In the entries below, the word "layer" appears on some lines. Copy each of those lines.

··· AVAILABLE RECORDS

(** * API-AppReceitas: the recipe browser's state logic

    A shallow embedding of the two variants of the [App] component:

    - [ClientPaginated]: src/API-AppReceitas/src/App.tsx.  One fetch on
      mount of the whole collection; pages are slices of it.
    - [ServerPaginated]: the later variant with search, sort, server-side
      pagination and the detail overlay.

    React state is a record, a state setter call is a value of [setter],
    an event handler is the list of calls it makes, a rendered component is
    a tree of [vnode]s whose handlers close over the rendered state, and the
    asynchronous [fetchRecipes] is the list of its steps, cut at each
    [await]. *)

From Stdlib Require Import ZArith List String Ascii Bool Lia.
From Stdlib Require Import QArith Qround Qabs DecimalString Relations.
Import ListNotations.
Set Warnings "-register-all".
Local Open Scope string_scope.
Local Open Scope Z_scope.

(** ** The JavaScript primitives the components use *)

Module JS.

(** [`${n}`] / [{n}] for an integer-valued number: its decimal digits, with
    a leading minus sign below zero (exact below 1e21, where JavaScript
    switches to exponent notation). *)
Definition Number_toString (n : Z) : string :=
  NilZero.string_of_int (Z.to_int n).

Definition Math_max (a b : Z) : Z := Z.max a b.
Definition Math_min (a b : Z) : Z := Z.min a b.

(** [Math.ceil(a / b)] for integer-valued [a] and [b]: the quotient is taken
    in the rationals, then rounded up. *)
Definition Math_ceil (x : Q) : Z := Qceiling x.
Definition divide (a b : Z) : Q := (inject_Z a / inject_Z b)%Q.

(** Truthiness of a string, of [string | null] and of [T | null] for an
    object type [T]. *)
Definition truthy (s : string) : bool :=
  match s with EmptyString => false | String _ _ => true end.

Definition truthy_opt (e : option string) : bool :=
  match e with None => false | Some s => truthy s end.

Definition is_object {A : Type} (o : option A) : bool :=
  match o with None => false | Some _ => true end.

(** [Array.prototype.slice(start, end)]: a negative index counts from the
    end, both indices are clamped to the array. *)
Definition relative_index (len i : Z) : Z :=
  if i <? 0 then Z.max (len + i) 0 else Z.min i len.

Definition slice {A : Type} (l : list A) (start finish : Z) : list A :=
  let len := Z.of_nat (List.length l) in
  let k := relative_index len start in
  let final := relative_index len finish in
  firstn (Z.to_nat (final - k)) (skipn (Z.to_nat k) l).

(** [array[i]] for an integer [i]: [undefined] outside the array. *)
Definition at_index {A : Type} (l : list A) (i : Z) : option A :=
  if i <? 0 then None else nth_error l (Z.to_nat i).

(** [Array.prototype.join]. *)
Definition join (sep : string) (l : list string) : string :=
  String.concat sep l.
(** * mochi-shell GPU layer: device context, effect passes, render graph

    A shallow embedding of [core/gpu/gpucontext.c] and [core/gpu/passes.c].
    The C code is a thin layer over EGL and OpenGL ES, so the embedding is
    effectful: every call into the native API is recorded, with its result,
    in a trace held by the [World]; the answers of the native API come from
    a [Driver] record.  Pointers that may be NULL are [option]s, fixed-width
    integers are [Z] with their wrap-around written out, and C undefined
    behaviour (an out-of-bounds array read, an unrepresentable float to
    integer conversion) is the [Undefined] outcome. *)

From Stdlib Require Import ZArith String List Bool Lia.
From Stdlib Require Import SpecFloat.
Import ListNotations.
Open Scope string_scope.
Open Scope list_scope.
Open Scope Z_scope.

(** ** Machine integers and floats *)

Definition wrap32 (z : Z) : Z := z mod 2 ^ 32.

(** Conversion of a 32-bit pattern to [int32_t], as in [(EGLint)ctx->width]. *)
Definition to_int32 (z : Z) : Z :=
  let u := wrap32 z in if u <? 2 ^ 31 then u else u - 2 ^ 32.

(** C [float]: IEEE-754 single precision, as a specification float. *)
Definition float := spec_float.

(** The C conversion [(int32_t)f]: truncation toward zero; the behaviour is
    undefined when the truncated value is not representable (or [f] is not
    finite), which is [None] here. *)
Definition float_to_int32 (f : float) : option Z :=
  match f with
  | S754_zero _ => Some 0
  | S754_finite s m e =>
      let mag := if 0 <=? e then Z.pos m * 2 ^ e else Z.pos m / 2 ^ (- e) in
      let t := if s then - mag else mag in
      if (- 2 ^ 31 <=? t) && (t <? 2 ^ 31) then Some t else None
  | S754_infinity _ | S754_nan => None
  end.

(** [strncpy(dst, src, n)] into a zero-terminated field of [n + 1] bytes. *)
Definition strncpy (n : nat) (src : string) : string := substring 0 n src.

······

§ EXERCISE RESPONSE:
(** * mochi-shell GPU layer: device context, effect passes, render graph
    The C code is a thin layer over EGL and OpenGL ES, so the embedding is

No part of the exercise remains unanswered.